In 1875, Samuel and Amanda purchased land in Millcreek and started a very successful farm. They were considered to be essential farmers and were one of the first farming families in Utah. Chicken, pork, eggs, peas, wheat, corn, cabbage, molasses, and butter came from their farm. Samuel was illiterate for his whole life, but Amanda taught herself to read and write by using a Guffey speller.

Amanda and Samuel did not have any children together. Amanda died on March 10, 1929, at the age of 85, and Samuel passed several months later, on November 7, 1929. Their funerals were very well attended by members of the Church and friends in Utah. They are both buried in Elysian Burial Gardens in Millcreek.
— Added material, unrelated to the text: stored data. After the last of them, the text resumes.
(** One turn of the drawing loop: six [plot_surface] calls. *)
Lemma yields_draw_cube (corners : list (list A)) (lengths : list A) (i : Z) :
  Forall2 (fun _ c => is_point3 c) (range N) corners ->
  Forall2 (fun _ _ => True) (range N) lengths ->
  In i (range N) ->
  yields (tree := tree) (node := node) view_shape
    (bind (lift (getitem corners i)) (fun corner =>
     bind (lift (getitem lengths i)) (fun length =>
     bind (lift (plot_cube corner length)) (fun data =>
     for_each data
       (fun d => plot_surface (face_X d) (face_Y d) (face_Z d)
                              "purple" alpha_literal)))))
    (repeat (S_plot_surface "purple" alpha_literal) 6)
    (fun _ => True).
Proof.
  intros Hc Hl Hi.
  destruct (getitem_comprehension _ N i corners Hc Hi) as (c & Ec & Pc).
  destruct (getitem_comprehension _ N i lengths Hl Hi) as (L & EL & _).
  destruct Pc as (x & y & z & ->).
  apply (yields_bind view_shape _ _ [] _ (eq (point3 x y z)));
    [apply (yields_lift view_shape _ _ _ Ec); reflexivity | intros ? <-].
  apply (yields_bind view_shape _ _ [] _ (eq L));
    [apply (yields_lift view_shape _ _ _ EL); reflexivity | intros ? <-].
  apply (yields_bind view_shape _ _ [] _
           (fun data => List.length data = 6%nat)).
  - apply (yields_lift view_shape _ _ _ (plot_cube_point3 x y z L)).
    reflexivity.
  - intros data Hdata.
    do 7 (destruct data as [| ? data]; try discriminate Hdata).
    apply (yields_for_each view_shape _
             (fun _ => [S_plot_surface "purple" alpha_literal])).
    intros d _. apply (yields_plot_call view_shape).
Qed.

(** The whole call sequence of [grid_plotter] on a tree with [N] leaves. *)
Lemma grid_plotter_calls :
  yields view_shape (grid_plotter methods) (expected_calls N) (fun _ => True).
Proof.
  unfold grid_plotter, expected_calls.
  apply (yields_bind view_shape _ _ [S_figure] _ (fun _ => True));
    [apply (yields_plot_call view_shape) | intros _ _].
  apply (yields_bind view_shape _ _ [S_add_subplot 111 "3d"] _ (fun _ => True));
    [apply (yields_plot_call view_shape) | intros _ _].
  apply (yields_bind view_shape _ _ [S_grid false] _ (fun _ => True));
    [apply (yields_plot_call view_shape) | intros _ _].
  apply (yields_bind view_shape _ _ [S_axis "off"] _ (fun _ => True));
    [apply (yields_plot_call view_shape) | intros _ _].
  apply (yields_bind view_shape _ _ [S_nEndNodes] _ (eq N));
    [apply yields_nEndNodes | intros ? <-].
  eapply (yields_bind view_shape); [apply yields_corners | intros corners Hc].
  apply (yields_bind view_shape _ _ [S_nEndNodes] _ (eq N));
    [apply yields_nEndNodes | intros ? <-].
  eapply (yields_bind view_shape); [apply yields_lengths | intros lengths Hl].
  apply (yields_bind view_shape _ _ [S_nEndNodes] _ (eq N));
    [apply yields_nEndNodes | intros ? <-].
  apply (yields_for_each view_shape). intros i Hi.
  apply (yields_draw_cube corners lengths i Hc Hl Hi).
Qed.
They were posthumously sealed together and to their parents in the Jordan River Utah Temple, on April 20, 1984.

== Recent news ==
In July 2020, a street in Millcreek, Utah was named "Chambers Avenue" after Amanda Samuel. Millcreek Mayor Jeff Silvenstrini said, "For over half a century, they were stalwart settlers in this area and well respected in the community. These pioneers are well deserving of a place of honor in the heart of our new City Center."Representatives from the NAACP, the Afro-American Historical and Genealogical Society, and descendants of relatives Amanda and Samuel spoke at the ceremony.